Evaluation of Malignant Lung Tumor Motion Comparing to Fix Point during Different Respiratory Phases on Four-Dimensional Computed Tomography.

INTRODUCTION

One of the most important problems in different radiotherapy methods in lung cancer tumors is the movement of the lung during the respiratory cycle and the subsequent motion of the tumor. Changing the shape and displacement of the tumor during radiotherapy increases the radiation to the surrounding normal tissues and decreases the radiation dose to the tumor tissue. The displacement of the lung and the path of the tumor can be traced.

METHODS

In an analytical study, the amount of lung tumor displacement during different phases of breathing, using four-dimensional (4D) computed tomography (CT) (4D CT) scan images in order to reduce the radiation dose to normal tissues and the maximum possible dose radiation to the target tissue, in radiotherapy treatment of lung tumors, was checked during the respiratory cycle. Also, the amount of movement of the diaphragm and tumoral tissues under the diaphragm during the respiratory cycle was estimated. Biomechanical models were used to predict the position of different parts of the lung at the end of the exhalation phase using images related to the end of the inspiratory phase.

RESULTS

In examining the displacement of three markers in each patient, the average of displacement was 4.4 mm in the right-left (RL) direction, 6.15 mm in the anterior-posterior (AP) direction and 8.6 mm in the superior-inferior (SI) direction (P-0.001), while the average of overall displacement was 11.25 mm.

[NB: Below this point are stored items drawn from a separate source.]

Lemma forward_text_embeds_are_text_features_witness :
  exists l,
    forward_locals symmetric_clip_loss
      (toy_model (Some image_adapter) (Some text_adapter))
      toy_input_ids toy_pixel_values None None None None None None None
      = Ok l /\
    forward symmetric_clip_loss
      (toy_model (Some image_adapter) (Some text_adapter))
      toy_input_ids toy_pixel_values None None None None None None None
      = Ok (forward_return l) /\
    l_text_embeds l =
      get_text_features None
        (toy_model (Some image_adapter) (Some text_adapter))
        toy_input_ids None None None None None.
Proof.
  apply forward_text_embeds_are_text_features.
  - apply toy_model_honours_contract.
  - right. reflexivity.
Defined.

Lemma forward_image_embeds_are_image_features_witness :
  exists l,
    forward_locals symmetric_clip_loss
      (toy_model None (Some text_adapter))
      toy_input_ids toy_pixel_values None None None None None None
      (Some true) = Ok l /\
    forward symmetric_clip_loss
      (toy_model None (Some text_adapter))
      toy_input_ids toy_pixel_values None None None None None None
      (Some true) = Ok (forward_return l) /\
    l_image_embeds l =
      get_image_features None (toy_model None (Some text_adapter))
        toy_pixel_values None None None.
Proof.
  apply forward_image_embeds_are_image_features.
  - apply toy_text_model_honours_contract.
  - left. reflexivity.
Defined.

Lemma forward_raises_key_error_on_missing_perplexity_witness :
  forward symmetric_clip_loss
    (toy_model None (Some (silent_adapter [2; 0] 1)))
    toy_input_ids toy_pixel_values None None None None None None
    (Some true) = Raise (KeyError "perplexity").
Proof.
  apply forward_raises_key_error_on_missing_perplexity.
  - reflexivity.
  - left. eexists. split; reflexivity.
Defined.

Also, the difference in overall displacement was the lowest in the SI direction (2.6 mm) compared to 6.8 and 5.1 mm in the RL and AP directions, respectively.

CONCLUSIONS

By using 4D CT scan imaging it is possible to measure the exact position of the tumor in order to predict its movement pattern during the respiratory cycle, which is based on the examination and modeling of the change in position and motion of different parts of the lung and it is done using information related to respiratory dynamics.